**Task directions**
Each line holding the string "state" is to be copied from the data.

(Collected data entries)
(* ===== verification/PreviewSession.v ===== *)
(** * PreviewSession: who is calling, and how a browser is admitted.

    Models operators/ephemeral-job-operator/internal/previewaccess: the signed
    cookie and the handoff codes (cookie.go), the verification of the caller's
    token (jwt.go), the two interfaces [Identity] and [Session] (mechanism.go)
    with the platform's implementations (platform.go, and the gateway map of
    cmd/preview-access/main.go) and the local ones (localmode), and the HTTP
    surface (server.go).

    A request arrives decoded the way net/http decodes it; the raw Cookie lines
    are kept, because the proxy edits them. *)

From S2P Require Import Prelude.
From S2P Require Import PreviewCluster.

Local Open Scope string_scope.

(** ** Requests and answers *)

Record Request := mkRequest {
  rq_ip : string;
  rq_Host : string;
  rq_Path : string;
  rq_code : string;
  rq_Authorization : string;
  rq_Origin : string;
  rq_mediaType : string;
  rq_previewId : option string;
  rq_id : string;
  rq_Dest : string;
  rq_Cookie : list string }.

Record Cookie := mkCookie {
  ck_Name : string;
  ck_Value : string;
  ck_Path : string;
  ck_MaxAge : Z;
  ck_Secure : bool;
  ck_HttpOnly : bool;
  ck_SameSite : string;
  ck_Partitioned : bool }.

Inductive jval := JString (s : string) | JInt (z : Z) | JTime (t : Z) | JNull.

(** What a handler answers: a JSON body; a plain error; a refusal, whose state is
    also its X-Preview-Access header, with the page a document gets (the preview
    and the origins it posts to); the handoff's redirect with its Set-Cookie; or
    the request passed on to an address with these Cookie lines. *)
Inductive answer :=
| WriteJSON (status : Z) (fields : list (string * jval))
| Error (status : Z) (msg : string)
| Refusal (status : Z) (state : string) (page : option (string * list string))
| Handoff (location : string) (ck : Cookie)
| Proxied (addr : string) (cookies : list string).

(** ** cookie.go *)

Definition CookieName := "__Host-zo-preview".
Definition CookieMaxAge : Z := (8 * 3600 * ns_second)%Z.
Definition CodeTTL : Z := (10 * ns_second)%Z.

Definition NewSigner (key : string) : result string string :=
  if (String.length key <? 32)%nat
  then Err ("preview signing key is " +:+ pretty (String.length key)
            +:+ " bytes; at least 32 are required")
  else Ok key.

Section session.
Context {L : Library}.

Definition mac (key payload : string) : string := b64 (hmac_sha256 key payload).

Definition seal (key : string) (t : ticket) : string :=
  let p := b64 (ticket_json t) in p +:+ "." +:+ mac key p.

Definition open (key v : string) : ticket * option string :=
  let '(p, sig, ok) := Cut v "."%char in
  if negb ok || negb (String.eqb sig (mac key p))
  then (zero_ticket, Some "not a cookie this service issued")
  else match unb64 p with
       | None => (zero_ticket, Some "illegal base64 data")
       | Some b => json_ticket b
       end.
Lemma own_ok own name e acc e' :
  keyed (cluster e) →
  (if String.eqb own "" then mret []
   else r ← found (get_record own name);
        mret (match r with Some r => [r] | None => [] end)) e = (Ok acc, e') →
  cluster e' = cluster e ∧ NoDup acc ∧
  ∀ r, r ∈ acc ↔ own ≠ "" ∧ Namespace r = own ∧ Name r = name ∧ ∃ k, records (cluster e) !! k = Some r.
Proof.
  intros Hk. destruct (String.eqb_spec own "") as [Heq|Hne].
  { intros [= <- <-]. split_and!; [done|constructor|set_solver]. }
  intros (o & e1 & H1 & [= <- <-])%bind_inv_ok. split.
  { eapply still_run in H1; [apply H1|auto with keeps]. }
  destruct o as [r|].
  - apply found_ok, lookup_in_ok in H1. pose proof (Hk _ _ H1) as [= E1 E2].
    split; [apply NoDup_singleton|]. intros x. rewrite list_elem_of_singleton. split.
    + intros ->. eauto.
    + intros (_ & Hn1 & Hn2 & k & Hx). pose proof (Hk _ _ Hx). subst. congruence.
  - apply found_none in H1. split; [constructor|]. intros x. split; [set_solver|].
    intros (_ & Hn1 & Hn2 & k & Hx). pose proof (Hk _ _ Hx). congruence.
Qed.

Lemma Reachable_ok tenant app name e l e' :
  well_formed (cluster e) → no_slash app →
  Reachable tenant app name e = (Ok l, e') →
  NoDup l ∧ ∀ r, r ∈ l ↔ reaches (cluster e) tenant app name r.
Proof.
  intros Hwf Happ. pose proof Hwf as (Hk & Hno & _).
  intros (own & e1 & H1 & (acc & e2 & H2 & (m & e3 & H3 & H4)%bind_inv_ok)%bind_inv_ok)%bind_inv_ok.
  assert (Hc1 : cluster e1 = cluster e).
  { eapply still_run in H1; [apply H1|auto with keeps]. }
  pose proof (AppNamespace_ok _ _ _ _ _ Hno H1) as Hown.
  rewrite <-Hc1 in *. apply own_ok in H2 as (Hc2 & Hnd & Hacc); [|done].
  assert (Hc3 : cluster e3 = cluster e2).
  { eapply still_run in H3; [apply H3|auto with keeps]. }
  apply list_records_ok in H3. rewrite Hc2 in *.
  apply siblings_ok in H4 as (l1 & -> & Hsub & Hl1). rewrite Hc3 in Hl1. split.
  - apply NoDup_app. split_and!; [done| |].
    + intros r [_ [Hn _]]%Hacc Hr%Hl1. naive_solver.
    + eapply sublist_NoDup; [|done]. rewrite H3. by apply NoDup_matching.
  - intros r. rewrite elem_of_app, Hacc, Hl1, H3, elem_of_embeddable by done.
    unfold reaches. split.
    + intros [(Ho & Hn & Hname & Hr)|((Hr & Hname & Hin) & _ & n & Hn & Ht)].
      * destruct (proj2 (Hown (Namespace r))) as (n & Hn' & ? & ?); [done|]. eauto 10.
      * eauto 10.
    + intros (Hr & Hname & n & Hn & [[Ht Ha]|[Hin Ht]]).
      * destruct (proj1 (Hown (Namespace r))) as [? ?]; [by eauto|]. left. naive_solver.
      * destruct (decide (Namespace r = own)) as [Heq|Hne]; [|right; eauto 10].
        left. split_and!; try done. intros ->. congruence.
Qed.
End reachable.

(** ** Admission *)

(** No application finds two records under one name. *)
Definition unambiguous (c : Cluster) : Prop :=
  ∀ tenant app name r1 r2, tenant ≠ "" → app ≠ "" → no_slash app →
    reaches c tenant app name r1 → reaches c tenant app name r2 → r1 = r2.

(** No two records name one job and port. *)
Definition one_per_target (c : Cluster) : Prop :=
  ∀ k1 k2 r1 r2, records c !! k1 = Some r1 → records c !! k2 = Some r2 →
    Namespace r1 = Namespace r2 → JobRef (Spec r1) = JobRef (Spec r2) →
    Port (Spec r1) = Port (Spec r2) → k1 = k2.

Definition store (r : PreviewAccess) (c : Cluster) : Cluster :=
  set_records (<[(Namespace r, Name r) := r]> (records c)) c.

Section admission.
Context {L : Library} {LL : LibraryLaws L}.
Implicit Types e : Env.

Lemma attempt_inv {A} (m : PM A) e r e' :
  attempt m e = (Ok r, e') → m e = (r, e').
Proof. unfold attempt. by destruct (m e) as [x y]; intros [= -> ->]. Qed.

Lemma check_embedders_ok tenant ns name embedders e e' :
  check_embedders tenant ns name embedders e = (Ok Accept, e') →
  ∀ app, app ∈ embedders → ∃ e1 l e2, cluster e1 = cluster e ∧
    Reachable tenant app name e1 = (Ok l, e2) ∧
    ∀ o, o ∈ l → Namespace o = ns ∧ Name o = name.
Proof.
  revert e. induction embedders as [|a es IH]; intros e; simpl; [set_solver|].
  intros (l & e1 & H1%attempt_inv & H2)%bind_inv_ok app.
  assert (Hc : cluster e1 = cluster e).
  { eapply still_run in H1; [apply H1|auto with keeps]. }
  destruct l as [l|]; [|done]. destruct (other_record ns name l) eqn:Eo; [done|].
  intros [->|Hin]%elem_of_cons.
  - exists e, l, e1. split_and!; [done..|]. intros o Ho. unfold other_record in Eo.
    destruct (filter _ l) as [|x f] eqn:Ef; [|done].
    destruct (decide (Namespace o = ns ∧ Name o = name)) as [?|Hne]; [done|].
    exfalso. apply (not_elem_of_nil o). rewrite <-Ef. apply list_elem_of_filter. done.
  - destruct (IH e1 H2 app Hin) as (e2 & l2 & e3 & Hc2 & H). exists e2, l2, e3.
    rewrite <-Hc. done.
Qed.

(** An admitted record is the only one its embedders find under its name. *)
Lemma checkEmbedding_ok r e e' tenant app x :
  well_formed (cluster e) → checkEmbedding (Namespace r) r e = (Ok Accept, e') →
  tenant ≠ "" → app ≠ "" → no_slash app →
  reaches (store r (cluster e)) tenant app (Name r) r →
  reaches (cluster e) tenant app (Name r) x → Namespace x = Namespace r.
Proof.
  intros Hwf (n & e1 & H1%attempt_inv & H2)%bind_inv_ok Ht Ha Hs (_ & _ & n' & Hn' & Hr) Hx.
  destruct n as [n|]; [|done].
  assert (Hc : cluster e1 = cluster e).
  { eapply still_run in H1; [apply H1|auto with keeps]. }
  apply lookup_in_ok in H1. cbn in Hn'. assert (n' = n) as -> by congruence. clear Hn'. cbv zeta in H2.
  destruct (String.eqb_spec (label (Labels n) LabelTenant) "") as [He|He].
  { unfold label in *. destruct Hr as [[HT _]|[_ HT]]; [rewrite HT in He|]; cbn in *; congruence. }
  destruct (String.eqb_spec (label (Labels n) LabelApp) "") as [Hea|Hea]; cbn [orb] in H2.
  { destruct (EmbeddableBy (Spec r)); [|done]. unfold label in Hea.
    destruct Hr as [[_ HA]|[Hin _]]; [rewrite HA in Hea; cbn in Hea; congruence|set_solver]. }
  case_bool_decide as Hown; [done|].
  assert (Htn : label (Labels n) LabelTenant = tenant).
  { destruct Hr as [[HT _]|[_ HT]]; [unfold label; by rewrite HT|done]. }
  assert (Hin : app ∈ label (Labels n) LabelApp :: EmbeddableBy (Spec r)).
  { apply elem_of_cons. destruct Hr as [[_ HA]|[Hin _]]; [left; unfold label; by rewrite HA|by right]. }
  destruct (check_embedders_ok _ _ _ _ _ _ H2 app Hin) as (e2 & l & e3 & Hc2 & HR & Hall).
  rewrite Hc, Htn in *. rewrite <-Hc2 in Hwf, Hx.
  apply (Reachable_ok _ _ _ _ _ _ Hwf Hs HR) in Hx. by apply Hall.
Qed.

Lemma reaches_store c r tenant app name x :
  keyed c → reaches (store r c) tenant app name x →
  x = r ∨ reaches c tenant app name x ∧ (Namespace x, Name x) ≠ (Namespace r, Name r).
Proof.
  intros Hk ([k Hx] & Hn & Hr). cbn in Hx.
  apply lookup_insert_Some in Hx as [[_ ->]|[Hne Hx]]; [by left|].
  right. split; [|by rewrite <-(Hk _ _ Hx)]. split; [by eauto|]. done.
Qed.
Lemma store_lookup r c k x :
  records (store r c) !! k = Some x →
  k = (Namespace r, Name r) ∧ x = r ∨ k ≠ (Namespace r, Name r) ∧ records c !! k = Some x.
Proof. cbn. rewrite lookup_insert_Some. naive_solver. Qed.

Lemma store_well_formed r c :
  well_formed c → Forall no_slash (EmbeddableBy (Spec r)) → well_formed (store r c).
Proof.
  intros (Hk & Hno & Hsl) Hs. rewrite Forall_forall in Hs. split_and!; [|done|].
  - intros k x [[-> ->]|[_ Hx]]%store_lookup; [done|by apply Hk].
  - intros k x app [[_ ->]|[_ Hx]]%store_lookup; [apply Hs|by eapply Hsl].
Qed.

Lemma store_unambiguous r e e' :
  well_formed (cluster e) → unambiguous (cluster e) →
  checkEmbedding (Namespace r) r e = (Ok Accept, e') → unambiguous (store r (cluster e)).
Proof.
  intros Hwf Hu Hemb tenant app name x y Ht Ha Hsa Hx Hy. pose proof Hwf as (Hk & _).
  assert (Hself : ∀ x, reaches (store r (cluster e)) tenant app name r →
    reaches (cluster e) tenant app name x → (Namespace x, Name x) = (Namespace r, Name r)).
  { intros z Hr Hz. pose proof Hr as (_ & Hnr & _). pose proof Hz as (_ & Hnz & _).
    rewrite Hnz, <-Hnr. f_equal. rewrite <-Hnr in Hr, Hz. exact (checkEmbedding_ok r e e' tenant app z Hwf Hemb Ht Ha Hsa Hr Hz). }
  destruct (reaches_store _ _ _ _ _ _ Hk Hx) as [->|[Hx' Hnex]];
    destruct (reaches_store _ _ _ _ _ _ Hk Hy) as [->|[Hy' Hney]]; 
    [done| | |exact (Hu tenant app name x y Ht Ha Hsa Hx' Hy')].
  - by destruct Hney; apply Hself.
  - by destruct Hnex; apply Hself.
Qed.

Lemma store_one_per_target r c l :
  keyed c → one_per_target c →
  l ≡ₚ matching (same_target (Namespace r) (TargetKey (JobRef (Spec r)) (Port (Spec r)))) c →
  filter (λ o, Name o ≠ Name r) l = [] → one_per_target (store r c).
Proof.
  intros Hk Ho Hl Hf.
  assert (Hother : ∀ k x, records c !! k = Some x → Namespace x = Namespace r →
    JobRef (Spec x) = JobRef (Spec r) → Port (Spec x) = Port (Spec r) → k = (Namespace r, Name r)).
  { intros k x Hx Hn Hj Hp. rewrite (Hk _ _ Hx), Hn. f_equal.
    destruct (decide (Name x = Name r)) as [?|Hne]; [done|].
    exfalso. apply (not_elem_of_nil x). rewrite <-Hf. apply list_elem_of_filter. split; [done|].
    rewrite Hl. apply elem_of_same_target. eauto. }
  intros k1 k2 r1 r2 [[-> ->]|[_ Hx1]]%store_lookup [[-> ->]|[_ Hx2]]%store_lookup
    Hn Hj Hp; [done| |by eapply Hother|by eapply Ho].
  symmetry. by eapply Hother.
Qed.

Lemma Handle_admitted op ns r e e' :
  op = Create ∨ op = Update → Handle op ns (Some r) e = (Ok Accept, e') →
  (OwnerReferences r ≠ [] ∨ is_Some (ExpiresAt (Spec r))) ∧
  ∃ l e1, list_records "previewaccesses"
      (same_target ns (TargetKey (JobRef (Spec r)) (Port (Spec r)))) e = (Ok l, e1) ∧
    filter (λ o, Name o ≠ Name r) l = [] ∧ cluster e1 = cluster e ∧
    checkEmbedding ns r e1 = (Ok Accept, e').
Proof.
  intros Hop HH. split.
  { destruct (OwnerReferences r) eqn:E1; [|by left]. destruct (ExpiresAt (Spec r)) eqn:E2; [by eauto|].
    destruct Hop as [-> | ->]; cbn [Handle] in HH; rewrite E1, E2 in HH; inversion HH. }
  assert (HM : ∃ f, (attempt (list_records "previewaccesses"
        (same_target ns (TargetKey (JobRef (Spec r)) (Port (Spec r))))) ≫= f) e = (Ok Accept, e') ∧
    (∀ x, f (Err x) = mret (Errored 500)) ∧
    ∀ l, match filter (λ o, Name o ≠ Name r) l with
         | [] => f (Ok l) = checkEmbedding ns r
         | _ :: _ => ∀ s, (f (Ok l) s).1 ≠ Ok Accept
         end).
  { destruct Hop as [-> | ->]; cbn [Handle] in HH;
      destruct (OwnerReferences r), (ExpiresAt (Spec r)); try (by inversion HH);
      (eexists; split; [exact HH|]; split; [done|]; intros items; cbn beta iota;
       destruct (filter _ items); [done|]; by intros ?). }
  destruct HM as (f & HM & HErr & HOk).
  apply bind_inv_ok in HM as (l & e1 & H1%attempt_inv & H2). destruct l as [l|x].
  2: { rewrite HErr in H2. done. }
  specialize (HOk l). destruct (filter _ l) eqn:Ef.
  - rewrite HOk in H2. exists l, e1. split_and!; try done.
    eapply still_run in H1; [apply H1|auto with keeps].
  - specialize (HOk e1). by rewrite H2 in HOk.
Qed.
End admission.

**Response to the exercise**
(** What a handler answers: a JSON body; a plain error; a refusal, whose state is
| Refusal (status : Z) (state : string) (page : option (string * list string))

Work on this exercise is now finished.